“I write because the lives of all of us are stories. If enough of those stories are told, then perhaps we will begin to see that our lives are the same story. The differences are merely in the details.” (Julius Lester)
Who is Julius Lester? Search on Google and you’ll find information about Julius Lester, the writer of children’s books, Julius Lester, the chronicler of black American history, Julius Lester, the retired professor or Judaic Studies, Julius Lester, the photographer. What you won’t find much mention of is Julius Lester, the folk singer, Julius Lester, the blues singer, the Black Power blues singer, Julius Lester, the civil rights activist who spent time both in North Vietnam and travelling round the Sierra Maestra in Cuba with Fidel Castro and Stokely Carmichael.
Julius Lester was a revolutionary, a man with a sense of mission to help remould the world, to create a better way of living. He tried to do this in many ways and one of those left to us is his music, the two albums of revolutionary blues he recorded for Vanguard, made at a time of major upheaval in American society.

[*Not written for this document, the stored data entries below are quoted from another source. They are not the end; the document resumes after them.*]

(* ===== verification/ClientErrors.v ===== *)
(** * Client errors

    sdk/lib.rs: the errors a client call may end with, what each says about the
    request it was sent for, and the stable code the bindings report. *)

From Stdlib Require Import Ascii String ZArith Lia.
From stdpp Require Import base strings list numbers.
From S2P Require Import Prelude RustStr Errors Policy Verdict ProviderRequest.

Open Scope string_scope.

Inductive ClientError :=
| Attestation (error : AttestationError)
| Provider (error : ProviderError)
| UnknownProvider (provider : string)
| RouteNotFound (provider : option string) (model : string)
| RouteSelectionFailed (provider : option string) (model purpose : string)
| RouteAttemptsFailed (model : string) (errors : list string)
| EmbeddingsRouteAttemptsFailed (model : string) (errors : list string)
| InvalidProviderRouting (model message : string)
| PolicyDenied (route_id : string) (verdict : AttestationVerdict)
| StreamingNotSupported (route_id : string)
| StreamingPathRequired
| ResponseCompatibility (message : string)
| ResponseJsonSerialization (message : string)
| VerifiedRouteExpired (expires_at : string)
| VerifiedRouteModelMismatch (route_id verified_model request_model : string)
| VerificationWaitQueueFull (route_id : string) (max_waiters : N)
| VerificationWaitTimeout (route_id : string)
| MissingModel
| MissingMessages
| MissingInput
| RegistryCache (message : string)
| ReferenceValuesCache (message : string)
| MissingOperatorSigningKeys (artifact : string)
| BundledSourceRequiresTrust (artifact : string)
| FixtureFallbackNotBundled (artifact : string)
| InsecurePolicyRequiresOptIn (enforcement : EnforcementMode)
| ProviderChat (route_id : string) (outcome : DispatchOutcome) (error : ProviderError)
| ProviderEmbeddings (route_id : string) (outcome : DispatchOutcome) (error : ProviderError)
| ProviderResponseManage (route_id : string) (outcome : DispatchOutcome) (error : ProviderError)
| ResponseVerificationFailed (route_id message : string).

Abbreviation ClientResult := (result ClientError).

(** [ClientError::dispatch_outcome]. *)
Definition dispatch_outcome (e : ClientError) : DispatchOutcome :=
  match e with
  | ProviderChat _ outcome _ | ProviderEmbeddings _ outcome _ | ProviderResponseManage _ outcome _ => outcome
  | ResponseVerificationFailed _ _ | ResponseJsonSerialization _ => OutcomeUnknown
  | _ => NotDispatched
  end.

(** [ClientError::code]. *)
Definition error_code (e : ClientError) : string :=
  match e with
  | Attestation _ => "attestation_failed"
  | Provider _ => "provider_failed"
  | UnknownProvider _ => "unknown_provider"
  | RouteNotFound _ _ => "route_not_found"
  | RouteSelectionFailed _ _ _ => "route_selection_failed"
  | RouteAttemptsFailed _ _ => "route_attempts_failed"
  | EmbeddingsRouteAttemptsFailed _ _ => "embeddings_route_attempts_failed"
  | PolicyDenied _ _ => "policy_denied"
  | StreamingNotSupported _ => "streaming_not_supported"
  | StreamingPathRequired => "streaming_path_required"
  | InvalidProviderRouting _ _ => "invalid_provider_routing"
  | ResponseCompatibility _ => "response_compatibility_failed"
  | ResponseJsonSerialization _ => "response_serialization_failed"
  | VerifiedRouteExpired _ => "verified_route_expired"
  | VerifiedRouteModelMismatch _ _ _ => "verified_route_model_mismatch"
  | VerificationWaitQueueFull _ _ => "verification_queue_full"
  | VerificationWaitTimeout _ => "verification_wait_timeout"
  | MissingModel => "missing_model"
  | MissingMessages => "missing_messages"
  | MissingInput => "missing_input"
  | RegistryCache _ => "registry_cache_failed"
  | ReferenceValuesCache _ => "reference_values_cache_failed"
  | MissingOperatorSigningKeys _ => "missing_operator_signing_keys"
  | BundledSourceRequiresTrust _ => "bundled_source_requires_trust"
  | FixtureFallbackNotBundled _ => "fixture_fallback_not_bundled"
  | InsecurePolicyRequiresOptIn _ => "insecure_policy_requires_opt_in"
  | ProviderChat _ _ _ => "provider_chat_failed"
  | ProviderEmbeddings _ _ _ => "provider_embeddings_failed"
  | ProviderResponseManage _ _ _ => "provider_response_manage_failed"
  | ResponseVerificationFailed _ _ => "response_verification_failed"
  end.

Definition provider_http_status (e : ClientError) : option Z :=
  match dispatch_outcome e with Rejected status => Some status | _ => None end.

(** [?] on an attestation or provider result. *)
Definition attested {A} (r : Result A) : ClientResult A := map_err Attestation r.
Definition provided {A} (r : ProviderResult A) : ClientResult A := map_err Provider r.

(** [Display], with the values it interpolates left as placeholders. *)
Definition client_error_text (e : ClientError) : string :=
  match e with
  | Attestation _ => "attestation failed: {0}"
  | Provider _ => "provider failed: {0}"
  | UnknownProvider _ => "provider {0} is not registered"
  | RouteNotFound _ _ => "no active route for provider {provider:?} and model {model}"
  | RouteSelectionFailed _ _ _ => "no {purpose} route satisfies policy for provider {provider:?} and model {model}"
  | RouteAttemptsFailed _ _ => "all policy-compatible chat route attempts failed for model {model}: {errors:?}"
  | EmbeddingsRouteAttemptsFailed _ _ =>
      "all policy-compatible embeddings route attempts failed for model {model}: {errors:?}"
  | InvalidProviderRouting _ _ => "invalid provider routing configuration for model {model}: {message}"
  | PolicyDenied _ _ => "verification policy denied request for route {route_id}"
  | StreamingNotSupported _ => "streaming is not supported for route {route_id} under the selected policy"
  | StreamingPathRequired =>
      "streaming requests must use the streaming endpoint (chat_completions().streaming() or send_chat_stream_payload_json)"
  | ResponseCompatibility _ => "Responses compatibility failed: {0}"
  | ResponseJsonSerialization _ => "response JSON serialization failed: {0}"
  | VerifiedRouteExpired _ => "verified route expired at {expires_at}"
  | VerifiedRouteModelMismatch _ _ _ =>
      "verified route {route_id} was bound to requested model {verified_model}, but request used model {request_model}"
  | VerificationWaitQueueFull _ _ =>
      "verification wait queue is full for route {route_id}; max_waiters={max_waiters}"
  | VerificationWaitTimeout _ => "timed out waiting for in-flight verification for route {route_id}"
  | MissingModel => "chat completion model was not configured"
  | MissingMessages => "chat completion messages were not configured"
  | MissingInput => "embeddings input was not configured or was empty"
  | RegistryCache _ => "registry cache failed: {0}"
  | ReferenceValuesCache _ => "reference values cache failed: {0}"
  | MissingOperatorSigningKeys _ =>
      "{artifact} requires at least one operator trusted artifact signing key; configure trusted_artifact_signing_key, trusted_ed25519_artifact_signing_key, or a non-empty exclusive_trusted_artifact_signing_keys set"
  | BundledSourceRequiresTrust _ =>
      "bundled {artifact} is fixture material: call with_demo_provider() to trust the bundled fixture keys, or exclusive_trusted_artifact_signing_keys with a non-empty operator key set"
  | FixtureFallbackNotBundled _ =>
      "fixture-signed fallback {artifact} is not the SDK-bundled artifact; remote fallbacks must be signed by an operator trusted artifact signing key"
  | InsecurePolicyRequiresOptIn _ =>
      "verification policy uses {enforcement:?} enforcement; call allow_insecure_plaintext(true) to acknowledge that observe/disabled modes can send plaintext or policy-failing traffic"
  | ProviderChat _ _ _ => "provider chat failed on route {route_id} ({}): {error}"
  | ProviderEmbeddings _ _ _ => "provider embeddings failed on route {route_id} ({}): {error}"
  | ProviderResponseManage _ _ _ => "provider Responses follow-up failed on route {route_id} ({}): {error}"
  | ResponseVerificationFailed _ _ => "response for route {route_id} failed verification after execution: {message}"
  end.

The booklet contains an in-depth interview with Lester that throws new light on a turbulent era, with the notes written by Tim Tooher. The CD also features Lester’s photographic work taken in the American south and Vietnam in the mid-to-late 60s, although the cover photo is by the renowned American photographer David Gahr, still a good friend of Lester’s.
Lester’s music still resonates today. Young people of every colour will recognise the attitude, humour and idealism in these songs, and maybe take from them some of the revolutionary spirit that Julius feels he has left behind. The idealism, anger, hope and humour in these songs burn as brightly as they did when they were recorded forty years ago.